CBN’s policy saves N217b from rice import - THE GUARDIAN
- Emefiele raises hope on interest rate cut
- Institute’s chief seeks improved human index
The capital control policy of the Central Bank of Nigeria (CBN), which excluded 41 items from accessing foreign exchange (forex) at the official window, saved the country N217 billion ($600 million) worth of forex in its first full year of implementation in 2016.
Besides, due to the dogged implementation of the restrictions, according to the bank, the country has also recorded spectacular improvements in domestic production of most of these items as at now.
CBN Governor, Godwin Emefiele, who made the disclosure at the 2017 Bankers Dinner organised by the Chartered Institute of Bankers of Nigeria (CIBN), in Lagos, last night, said there is a significant fall in imports of rice from several countries as at now.He said Nigeria’s biggest rice exporter- Thailand, lost 99 per cent patronage from 1.2 million metric tonnes to only 784 metric tonnes by the end of 2016, being the first full year of the enforcement of the policy.
On the other hand, this fall in imports have been largely filled by a boost in local rice production, as emerging producers like Labana Rice Mills in Kebbi State are trying to keep pace with demand, now processing 320 tonnes of a rice a day.
Also, from Kano State, UMZA rice has expanded its milling capacity substantially to the extent that with the recently recorded bumper paddy harvest, the company today takes delivery of over 100 trucks of paddy rice daily.
Meanwhile, the bank chief said with stability in the turn of events, the policy makers may soon begin to mull strategies to ease the 16-month old rate hold, in efforts to further accelerate the recovery process.Monetary policy stance, he said, could change when the fundamentals become supportive, adding that if the pace of disinflation becomes adequate and inflation at predicted levels, the policy committee would begin to see strong justification for an easing of monetary policy.
Similarly, the President of CIBN, Prof. Segun Ajibola, has urged the government to see that the improving economy does not end in numbers, but reflect on the well being of the citizens.The don, while delivering his address at the dinner, said the subsisting World Bank’s Human Development Index on the country does not speak well of the conditions of the citizens and the improving economic growth.

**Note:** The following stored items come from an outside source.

Lemma tracks_observe (d : nat) (xs : list (list Q)) (s : Normalizer.t) (x : list Q) :
  tracks d xs s -> List.length x = d ->
  tracks d (xs ++ [x]) (Normalizer.observe s (lift x)).
Proof.
  intros [(Ln & Lm & Ld & Lv) Hi] Lx. split.
  - unfold Normalizer.observe, vadd, vdiv, vsub, vmul; simpl.
    repeat split; in_range.
  - intros i Hlt.
    destruct (Hi i Hlt) as (nq & m & md & v & En & Hn & Em & Hm & Ed & _ & _).
    assert (Hpos : 0 <= nq) by (rewrite Hn; apply inject_nat_nonneg).
    assert (Hnz : ~ nq + 1 == 0) by lra.
    set (xi := nth i x 0).
    set (m' := m + (xi + - m) / (nq + 1)).
    set (md' := md + (xi + - m) * (xi + - m')).
    assert (En' : nth i (map (fun a => fadd a (Fin 1)) (Normalizer.n s)) NaN = Fin (nq + 1)).
    { rewrite (nth_map_in _ NaN) by lia. now rewrite En. }
    assert (Ex : nth i (lift x) NaN = Fin xi).
    { unfold lift. now rewrite (nth_map_in _ 0) by lia. }
    assert (Em' : nth i (vadd (Normalizer.mean s)
                          (vdiv (vsub (lift x) (Normalizer.mean s))
                                (map (fun a => fadd a (Fin 1)) (Normalizer.n s)))) NaN = Fin m').
    { unfold vadd, vdiv, vsub.
      rewrite (nth_zipWith _ NaN NaN) by in_range.
      rewrite (nth_zipWith _ NaN NaN) by in_range.
      rewrite (nth_zipWith _ NaN NaN) by in_range.
      rewrite En', Ex, Em. simpl fsub. rewrite fdiv_Fin by assumption. reflexivity. }
    assert (Ed' : nth i (vadd (Normalizer.mean_diff s)
                          (vmul (vsub (lift x) (Normalizer.mean s))
                                (vsub (lift x)
                                   (vadd (Normalizer.mean s)
                                      (vdiv (vsub (lift x) (Normalizer.mean s))
                                            (map (fun a => fadd a (Fin 1)) (Normalizer.n s)))))))
                      NaN = Fin md').
    { unfold vadd at 1. unfold vmul.
      rewrite (nth_zipWith _ NaN NaN) by (unfold vadd, vdiv, vsub; in_range).
      rewrite (nth_zipWith _ NaN NaN) by (unfold vadd, vdiv, vsub; in_range).
      unfold vsub at 1 2.
      rewrite (nth_zipWith _ NaN NaN) by in_range.
      rewrite (nth_zipWith _ NaN NaN) by (unfold vadd, vdiv, vsub; in_range).
      rewrite Em', Ex, Em, Ed. reflexivity. }
    destruct (clip_min_floor (md' / (nq + 1))) as (w & Ew & Hw).
    exists (nq + 1), m', md', w.
    unfold Normalizer.observe; cbn [Normalizer.n Normalizer.mean Normalizer.mean_diff Normalizer.variance].
    repeat split.
    + exact En'.
    + rewrite length_app; simpl. rewrite Nat.add_1_r, inject_nat_succ, Hn. reflexivity.
    + exact Em'.
    + unfold column. rewrite map_app; simpl. rewrite Qsum_snoc.
      fold (column i xs). rewrite <- Hm. fold xi. unfold m'. field. exact Hnz.
    + exact Ed'.
    + rewrite (nth_map_in _ NaN) by (unfold vadd, vdiv, vsub, vmul; in_range).
      unfold vdiv at 1.
      rewrite (nth_zipWith _ NaN NaN) by (unfold vadd, vdiv, vsub, vmul; in_range).
      rewrite Ed', En'. rewrite fdiv_Fin by assumption. exact Ew.
    + intros _. exact Hw.
Qed.

Lemma tracks_observe_all (d : nat) (xs : list (list Q)) :
  Forall (fun x => List.length x = d) xs ->
  tracks d xs (Normalizer.observe_all (Normalizer.init d) (map lift xs)).
Proof.
  induction xs as [|x xs IH] using rev_ind; intro Hall.
  - apply tracks_init.
  - apply Forall_app in Hall. destruct Hall as [Hxs Hx].
    unfold Normalizer.observe_all. rewrite map_app, fold_left_app. simpl.
    apply tracks_observe.
    + apply IH, Hxs.
    + now inversion Hx.
Qed.

Lemma nth_arithmetic_mean (d : nat) (xs : list (list Q)) (i : nat) :
  (i < d)%nat ->
  nth i (arithmetic_mean d xs) NaN =
  Fin (Qsum (column i xs) / inject_Z (Z.of_nat (List.length xs))).
Proof.
  intro Hi. unfold arithmetic_mean.
  rewrite (nth_map_in _ O) by (rewrite length_seq; lia).
  now rewrite seq_nth.
Qed.

Lemma inject_nat_pos (k : nat) : (0 < k)%nat -> 0 < inject_Z (Z.of_nat k).
Proof.
  intro Hk. change 0 with (inject_Z 0). rewrite <- Zlt_Qlt. lia.
Qed.

Lemma nonempty_length {A : Type} (l : list A) : l <> [] -> (0 < List.length l)%nat.
Proof.
  destruct l; [congruence|simpl; lia].
Qed.

(** The scenario of two observations in dimension 2. *)
Example observe_twice :
  let s := Normalizer.observe_all (Normalizer.init 2)
             [lift [1; 2]; lift [3; 4]] in
  vec_feqb (Normalizer.mean s) (lift [2; 3]) = true /\
  vec_feqb (Normalizer.n s) (lift [2; 2]) = true /\
  vec_feqb (Normalizer.variance s) (lift [1; 1]) = true.
Proof. vm_compute. auto. Qed.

He admitted that there have been marked improvement in the macroeconomic landscape between 2016 and now, especially the successes in ease of doing and inflation, but said that more needs to be done.
For Emefiele, the optimism is high that inflation would return to very low double digit or high single digit levels next year, as the socio-economic factors that are driving food inflation are resolved, which would then help to reduce the challenges therein.
“Over the last 12 months, Nigeria’s reserves grew by over $10 billion from just over $23 billion in October 2016 to over $33 billion in October 2017. It is my belief that if we remain resolute with our efforts, policies and actions, we can attain position of about $40 billion by end 2018.
“As we entrench and sustain the transparency in the forex market, with reserves’ accretion continuing, and market confidence and improved sentiments remain, I expect the exchange rate to not only be stable, but would begin to appreciate against major currencies,” he said.
The banker said that the achievements are clearly verifiable successes and of government’s attempts to create jobs locally, improve the wealth of our rural population, improve industrial capacities and ultimately attain economic growth in Nigeria.
“Psaltry International Limited (PIL), an agro-allied manufacturing company based in Oyo, produces starch. Before the policy, it had few customers and plenty of backlogged inventory.
“Today, PIL boasts over 50 multinational clients, including Nestle and Unilever. The company has saved Nigeria $7 million in foreign exchange drawdown over the two years of the policy.“Baton Nigeria has also taken advantage of the policy and is now producing high- quality, competitive toothpicks that is 25 per cent cheaper than their Chinese competition.
“As part of the gains from the policy and in line with an agreement we reached with Unilever, the company, which left the country few years ago, will be commissioning a new Blue Band Factory in Agbara, Ogun State early next month,” he added.